How to complete this task: Using the data that follows, return exactly the lines from the one that contains "registry_tokens (reg (open_window" through the one that contains "From S2P Require Import BTree.", ends included.

Task inputs:
»»

Lemma ok_rotate_fold w ks :
  ok w -> ok (with_reg (fold_left (rotate_one (heap w)) ks (reg w)) w).
Proof.
  revert w. induction ks as [|k ks IH]; intros w Hw; simpl; [by destruct w|].
  apply (IH (with_reg (rotate_one (heap w) (reg w) k) w)). by apply ok_rotate_one.
Qed.

Lemma ok_rotate w now : ok w -> ok (with_reg (rotate_closed_windows (heap w) now (reg w)) w).
Proof. apply ok_rotate_fold. Qed.

(** ** Eviction *)
Lemma evict_lt_trans p q r : evict_lt p q = true -> evict_lt q r = true -> evict_lt p r = true.
Proof.
  unfold evict_lt. destruct (cmp (evict_key p) _) eqn:E1; try done.
  destruct (cmp (evict_key q) _) eqn:E2; try done. by rewrite (cmp_trans _ _ _ E1 E2).
Qed.

Lemma evict_lt_cotrans p q r : evict_lt p r = true -> evict_lt q r = false -> evict_lt p q = true.
Proof.
  unfold evict_lt. destruct (cmp (evict_key p) (evict_key r)) eqn:E1; try done. intros _ H.
  destruct (cmp_trichotomy (evict_key q) (evict_key r)) as [[Hlt|He]|Hgt].
  - by rewrite Hlt in H.
  - by rewrite He, E1.
  - by rewrite (cmp_trans _ _ _ E1 Hgt).
Qed.

Lemma eviction_choice_spec ws :
  match eviction_choice ws with
  | None => ws = ∅
  | Some k => exists t, ws !! k = Some t /\
      forall k' t', ws !! k' = Some t' -> evict_lt (k', t') (k, t) = false
  end.
Proof.
  unfold eviction_choice.
  pose proof (fold_best_opt_first evict_lt (fun _ => True)
    (fun x y z _ _ _ => evict_lt_trans x y z) (fun x y z _ _ _ => evict_lt_cotrans x y z)
    (map_to_list ws)) as H.
  destruct (fold_best_opt evict_lt (map_to_list ws)) as [[k t]|]; csimpl.
  - specialize (H ltac:(by apply Forall_true)). exists t. split.
    + apply elem_of_map_to_list. by apply (first_best_elem evict_lt).
    + intros k' t' Hin%elem_of_map_to_list. destruct H as (pre & post & Hl & Hpre & Hpost).
      rewrite Hl in Hin. rewrite Forall_forall in Hpre, Hpost.
      apply elem_of_app in Hin as [Hin|[->|Hin]%elem_of_cons]; [|unfold evict_lt; by rewrite cmp_refl|by apply Hpost].
      apply Hpre in Hin. destruct (evict_lt (k', t') (k, t)) eqn:E; [|done].
      pose proof (evict_lt_trans _ _ _ E Hin) as Hirr. unfold evict_lt in Hirr.
      by rewrite cmp_refl in Hirr.
  - apply map_to_list_empty_iff. apply H. by apply Forall_true.
Qed.

Lemma ok_evict w : ok w -> ok (evict_if_full maximum_active w).
Proof.
  intros Hw. unfold evict_if_full. destruct (_ <=? _)%nat; [|done].
  destruct (eviction_choice _) as [k|]; [|done].
  destruct (windows (reg w) !! k) as [t|] eqn:E; [|done].
  apply (ok_close_with w k t); [done|done|auto with cells|].
  rewrite <- (cells_of_update_eq (cancel_with_reason CapacityEvicted)).
  apply retain_if_durable_cases.
Qed.

Lemma evict_room w :
  (0 < maximum_active)%nat -> (size (windows (reg w)) <= maximum_active)%nat ->
  (size (windows (reg (evict_if_full maximum_active w))) < maximum_active)%nat.
Proof.
  intros Hmax Hsize. unfold evict_if_full.
  destruct (Nat.leb_spec maximum_active (size (windows (reg w)))); [|done].
  pose proof (eviction_choice_spec (windows (reg w))) as H1.
  destruct (eviction_choice _) as [k|].
  - destruct H1 as (t & Ht & _). rewrite Ht. simpl.
    rewrite map_size_delete_Some by done. lia.
  - rewrite H1 in *. rewrite map_size_empty in *. lia.
Qed.

Lemma evict_windows_sub w k t :
  windows (reg (evict_if_full maximum_active w)) !! k = Some t -> windows (reg w) !! k = Some t.
Proof.
  unfold evict_if_full. destruct (_ <=? _)%nat; [|done].
  destruct (eviction_choice _) as [k'|]; [|done].
  destruct (windows (reg w) !! k') as [t'|]; [|done]. simpl.
  intros H. by apply lookup_delete_Some in H as [_ ?].
Qed.

(** ** Opening *)
Lemma initial_cells_ok r target opened closes : cells_ok (initial_cells r target opened closes).
Proof.
  unfold initial_cells. destruct (_ !! _); [|apply fresh_cells_ok].
  destruct (_ && _); [|apply fresh_cells_ok].
  apply (cell_op_incomplete (gap_reason s) fresh_cells), fresh_cells_ok.
Qed.

Lemma registry_tokens_open w target mint opened closes :
  windows (reg w) !! target = None ->
  registry_tokens (reg (open_window w target mint opened closes).2) ≡ₚ
    pv_token (open_window w target mint opened closes).1 :: registry_tokens (reg w).
Proof. intros H. unfold registry_tokens; simpl. by rewrite map_to_list_insert. Qed.

Lemma ok_open w target mint opened closes :
  ok w -> windows (reg w) !! target = None -> (size (windows (reg w)) < maximum_active)%nat ->
  ok (open_window w target mint opened closes).2.
Proof.
  intros Hw Hnone Hsize. pose proof (registry_tokens_open w target mint opened closes Hnone) as Hp.
  assert (forall t, t ∈ registry_tokens (reg w) -> tok_cells t <> next_cell w) as Hne.
  { intros t Ht. apply (wf_alloc _ _ Hw) in Ht as [c Hc]. apply (wf_cells _ _ Hw) in Hc as [_ ?]. lia. }
  constructor.
  - simpl. intros k t. rewrite lookup_insert_Some. intros [[<- <-]|[_ Hk]]; [done|].
    by apply (wf_target _ _ Hw).
  - rewrite Hp. simpl. constructor; [|apply (wf_distinct _ _ Hw)].
    intros Hin. apply list_elem_of_fmap in Hin as (t & Ht & Hin). by apply (Hne t Hin).
  - intros t. rewrite Hp. simpl. intros [->|Ht]%elem_of_cons; simpl.
    + rewrite lookup_insert_eq. eauto.
    + rewrite lookup_insert_ne by (by apply not_eq_sym, Hne). by apply (wf_alloc _ _ Hw).
  - simpl. rewrite map_size_insert_None by done. lia.
  - simpl. intros t Ht. assert (t ∈ registry_tokens (reg w)) as Hin by (unfold registry_tokens; set_solver).
    unfold cells_of. rewrite lookup_total_insert_ne by (by apply not_eq_sym, Hne).
    by apply (wf_retained _ _ Hw).
  - simpl. intros i c. rewrite lookup_insert_Some. intros [[<- <-]|[_ Hc]].
    + split; [apply initial_cells_ok|lia].
    + apply (wf_cells _ _ Hw) in Hc as [? ?]. split; [done|lia].
  - intros t. rewrite Hp. simpl. intros [->|Ht]%elem_of_cons; simpl.
    + apply (wf_next _ _ Hw).
    + by apply (wf_generation _ _ Hw).
  - simpl. unfold wrapping_add_u. rewrite (wf_next _ _ Hw).
    rewrite Z.add_mod_idemp_l by lia. f_equal. lia.
Qed.
(* ===== verification/ProjectionProofs.v ===== *)
(** The projection's counters describe its tokens unless an approved token was
    qualified again, and then a snapshot restores to the projection it was taken
    from. *)
From S2P Require Import Prelude.
From S2P Require Import ListFacts.
From S2P Require Import RustOrd.
From S2P Require Import BTree.
From S2P Require Import RustStr.
From S2P Require Import Domain.
From S2P Require Import ApiContracts.
From S2P Require Import Projection.

(** ** Counting tokens *)
Definition one_if (f : DiscoveryToken -> bool) (t : DiscoveryToken) : Z := if f t then 1 else 0.
Definition count_tokens (f : DiscoveryToken -> bool) (m : btree string DiscoveryToken) : Z :=
  sum_of (one_if f) (bt_values m).

Lemma count_perm f m1 m2 : m1 ≡ₚ m2 -> count_tokens f m1 = count_tokens f m2.
Proof. intros H. apply sum_of_perm. unfold bt_values. by rewrite H. Qed.

Lemma count_nonneg f m : 0 <= count_tokens f m <= Z.of_nat (length m).
Proof.
  unfold count_tokens, bt_values. rewrite <- (length_fmap snd m).
  pose proof (sum_of_bounds (one_if f) 1 (snd <$> m)) as H. rewrite Z.mul_1_r in H. apply H.
  apply Forall_forall. intros t _. unfold one_if. destruct (f t); lia.
Qed.

Lemma count_get f k old m :
  bt_get k m = Some old -> count_tokens f m = one_if f old + count_tokens f (bt_remove k m).
Proof. intros H. rewrite (count_perm f _ _ (bt_get_perm _ _ _ H)). done. Qed.

Lemma count_insert f k v m :
  bt_wf m -> count_tokens f (bt_insert k v m) = one_if f v + count_tokens f (bt_remove k m).
Proof. intros H. rewrite (count_perm f _ _ (bt_insert_perm k v m H)). done. Qed.

Lemma count_replace f k v old m :
  bt_wf m -> bt_get k m = Some old ->
  count_tokens f (bt_insert k v m) = count_tokens f m - one_if f old + one_if f v.
Proof. intros Hwf Hg. rewrite count_insert, (count_get f k old m) by done. lia. Qed.

Lemma count_new f k v m :
  bt_wf m -> bt_get k m = None -> count_tokens f (bt_insert k v m) = count_tokens f m + one_if f v.
Proof. intros Hwf Hg. rewrite count_insert, bt_remove_None by done. lia. Qed.

Lemma length_replace {V} k (v old : V) (m : btree string V) :
  bt_wf m -> bt_get k m = Some old -> length (bt_insert k v m) = length m.
Proof.
  intros Hwf Hg. rewrite (Permutation_length (bt_insert_perm k v m Hwf)).
  by rewrite (Permutation_length (bt_get_perm k old m Hg)).
Qed.

(** ** The invariant
    A counter is exact, or (loosely) at least the number of its tokens: a
    qualification of an approved token leaves the approved counter above it. *)
Definition counts (strict : bool) (f : DiscoveryToken -> bool) (n : Z) (m : btree string DiscoveryToken) : Prop :=
  if strict then n = count_tokens f m else count_tokens f m <= n <= u64_max.

Record projection_ok (strict : bool) (p : DiscoveryProjection) : Prop := {
  po_wf : bt_wf (p_tokens p);
  po_tokens k t : bt_get k (p_tokens p) = Some t -> dt_mint t = k /\ validate_token t = Ok tt;
  po_reasons_wf : bt_wf (p_rejection_reasons p);
  po_reasons k s : bt_get k (p_rejection_reasons p) = Some s ->
    rj_reason_code s = k /\ is_empty (trim k) = false /\ 0 < rj_count s;
  po_size : Z.of_nat (length (p_tokens p)) <= u64_max;
  po_approved : counts strict is_approved (dc_approved (p_counters p)) (p_tokens p);
  po_qualified : counts true is_qualified (dc_qualified (p_counters p)) (p_tokens p);
}.

Lemma projection_default_ok strict : projection_ok strict projection_default.
Proof. constructor; simpl; try done; [constructor..|]. by destruct strict. Qed.

Lemma validate_with_stage t stage q r o :
  validate_token (with_stage t stage q r o) = validate_token t.
Proof. done. Qed.

Lemma one_if_cases f t : one_if f t = if f t then 1 else 0.
Proof. done. Qed.

(** The counter after a token of the map is replaced, added or removed. *)
Lemma counts_decr strict f n m k old new :
  counts strict f n m -> bt_wf m -> bt_get k m = Some old -> (f new = true -> f old = true) ->
  counts strict f (decr (f old && negb (f new)) n) (bt_insert k new m).
Proof.
  intros Hn Hwf Hg Hnew. pose proof (count_get f k old m Hg) as Hc. pose proof (count_nonneg f (bt_remove k m)).
  unfold counts in *. rewrite (count_replace f k new old m Hwf Hg). rewrite !one_if_cases in *.
  unfold decr, saturating_sub_u. destruct (f old), (f new); simpl; try specialize (Hnew eq_refl);
    try done; destruct strict; lia.
Qed.

Lemma counts_incr strict f n m k old new :
  counts strict f n m -> bt_wf m -> Z.of_nat (length m) <= u64_max -> bt_get k m = Some old -> f new = true ->
  counts strict f (incr (negb (f old)) n) (bt_insert k new m).
Proof.
  intros Hn Hwf Hsize Hg Hnew. pose proof (count_nonneg f (bt_insert k new m)) as Hb.
  rewrite (length_replace k new old m Hwf Hg) in Hb.
  unfold counts in *. rewrite (count_replace f k new old m Hwf Hg) in *. rewrite !one_if_cases, Hnew in *.
  unfold incr, saturating_add_u. destruct (f old); simpl; destruct strict; lia.
Qed.

Lemma counts_new strict f n m k new :
  counts strict f n m -> bt_wf m -> bt_get k m = None -> f new = false -> counts strict f n (bt_insert k new m).
Proof.
  intros Hn Hwf Hg Hnew. unfold counts in *. rewrite count_new, one_if_cases, Hnew, Z.add_0_r by done. done.
Qed.

Lemma counts_remove strict f n m k old :
  counts strict f n m -> bt_get k m = Some old -> counts strict f (decr (f old) n) (bt_remove k m).
Proof.
  intros Hn Hg. pose proof (count_get f k old m Hg) as Hc. pose proof (count_nonneg f (bt_remove k m)).
  unfold counts in *. rewrite one_if_cases in *. unfold decr, saturating_sub_u. destruct (f old), strict; lia.
Qed.

(** Replacing or adding a valid token with the right counters. *)
Lemma ok_insert strict p c t :
  projection_ok strict p -> validate_token t = Ok tt ->
  Z.of_nat (length (bt_insert (dt_mint t) t (p_tokens p))) <= u64_max ->
  counts strict is_approved (dc_approved c) (bt_insert (dt_mint t) t (p_tokens p)) ->
  counts true is_qualified (dc_qualified c) (bt_insert (dt_mint t) t (p_tokens p)) ->
  projection_ok strict (advanced p c (bt_insert (dt_mint t) t (p_tokens p)) (p_rejection_reasons p)).
Proof.
  intros [W T RW R S A Q] Hv Hsize Ha Hq. constructor; simpl; try done.
  - by apply bt_wf_insert.
  - intros k t' Hk. destruct (decide (k = dt_mint t)) as [->|Hne].
    + rewrite bt_get_insert_eq in Hk. by simplify_eq.
    + rewrite bt_get_insert_ne in Hk by done. by apply T.
Qed.

Lemma observe_ok strict p t p' :
  projection_ok strict p -> Z.of_nat (length (p_tokens p)) < u64_max ->
  observe p t = Ok p' -> projection_ok strict p'.
Proof.
  intros Hok Hsize Ho. pose proof Hok as [W T RW R S A Q]. unfold observe in Ho.
  apply bind_Ok in Ho as ([] & Hv & Ho). apply bind_Ok in Ho as ([] & Hst & Ho).
  destruct (bool_decide_reflect (dt_stage t = Observed)) as [Hst'|]; [clear Hst|done].
  assert (is_approved t = false) as Hta by (unfold is_approved; rewrite Hst'; done).
  assert (is_qualified t = false) as Htq by (unfold is_qualified; by rewrite Hst').
  destruct (bt_get (dt_mint t) (p_tokens p)) as [old|] eqn:Eg.
  - destruct (dt_observed_slot old >? dt_observed_slot t).
    { injection Ho as <-. by constructor. }
    injection Ho as <-.
    set (t' := if same_market old t then _ else t).
    assert (dt_mint t' = dt_mint t /\ validate_token t' = Ok tt) as [Hm Hv'].
    { subst t'. by destruct (same_market old t). }
    assert (is_approved t' = true -> is_approved old = true) as Happ.
    { subst t'. destruct (same_market old t); [|by rewrite Hta]. unfold is_approved; simpl.
      destruct (bool_decide (dt_stage old = Approved)); [done|].
      destruct (is_qualified old); [done|]. by rewrite Hst'. }
    assert (is_qualified t' = true -> is_qualified old = true) as Hqual.
    { subst t'. destruct (same_market old t); [|by rewrite Htq].
      unfold is_approved, is_qualified; simpl. by destruct (dt_stage old); rewrite ?Hst'. }
    apply ok_insert; [done|done| | |]; rewrite ?Hm; [|by apply counts_decr..].
    rewrite (length_replace _ t' old) by done. lia.
  - injection Ho as <-. apply ok_insert; [done|done| |by apply counts_new..].
    pose proof (bt_length_insert_le (dt_mint t) t (p_tokens p)). lia.
Qed.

««

Written answer:
  registry_tokens (reg (open_window w target mint opened closes).2) ≡ₚ
    pv_token (open_window w target mint opened closes).1 :: registry_tokens (reg w).
Proof. intros H. unfold registry_tokens; simpl. by rewrite map_to_list_insert. Qed.

Lemma ok_open w target mint opened closes :
  ok w -> windows (reg w) !! target = None -> (size (windows (reg w)) < maximum_active)%nat ->
  ok (open_window w target mint opened closes).2.
Proof.
  intros Hw Hnone Hsize. pose proof (registry_tokens_open w target mint opened closes Hnone) as Hp.
  assert (forall t, t ∈ registry_tokens (reg w) -> tok_cells t <> next_cell w) as Hne.
  { intros t Ht. apply (wf_alloc _ _ Hw) in Ht as [c Hc]. apply (wf_cells _ _ Hw) in Hc as [_ ?]. lia. }
  constructor.
  - simpl. intros k t. rewrite lookup_insert_Some. intros [[<- <-]|[_ Hk]]; [done|].
    by apply (wf_target _ _ Hw).
  - rewrite Hp. simpl. constructor; [|apply (wf_distinct _ _ Hw)].
    intros Hin. apply list_elem_of_fmap in Hin as (t & Ht & Hin). by apply (Hne t Hin).
  - intros t. rewrite Hp. simpl. intros [->|Ht]%elem_of_cons; simpl.
    + rewrite lookup_insert_eq. eauto.
    + rewrite lookup_insert_ne by (by apply not_eq_sym, Hne). by apply (wf_alloc _ _ Hw).
  - simpl. rewrite map_size_insert_None by done. lia.
  - simpl. intros t Ht. assert (t ∈ registry_tokens (reg w)) as Hin by (unfold registry_tokens; set_solver).
    unfold cells_of. rewrite lookup_total_insert_ne by (by apply not_eq_sym, Hne).
    by apply (wf_retained _ _ Hw).
  - simpl. intros i c. rewrite lookup_insert_Some. intros [[<- <-]|[_ Hc]].
    + split; [apply initial_cells_ok|lia].
    + apply (wf_cells _ _ Hw) in Hc as [? ?]. split; [done|lia].
  - intros t. rewrite Hp. simpl. intros [->|Ht]%elem_of_cons; simpl.
    + apply (wf_next _ _ Hw).
    + by apply (wf_generation _ _ Hw).
  - simpl. unfold wrapping_add_u. rewrite (wf_next _ _ Hw).
    rewrite Z.add_mod_idemp_l by lia. f_equal. lia.
Qed.
(* ===== verification/ProjectionProofs.v ===== *)
(** The projection's counters describe its tokens unless an approved token was
    qualified again, and then a snapshot restores to the projection it was taken
    from. *)
From S2P Require Import Prelude.
From S2P Require Import ListFacts.
From S2P Require Import RustOrd.
From S2P Require Import BTree.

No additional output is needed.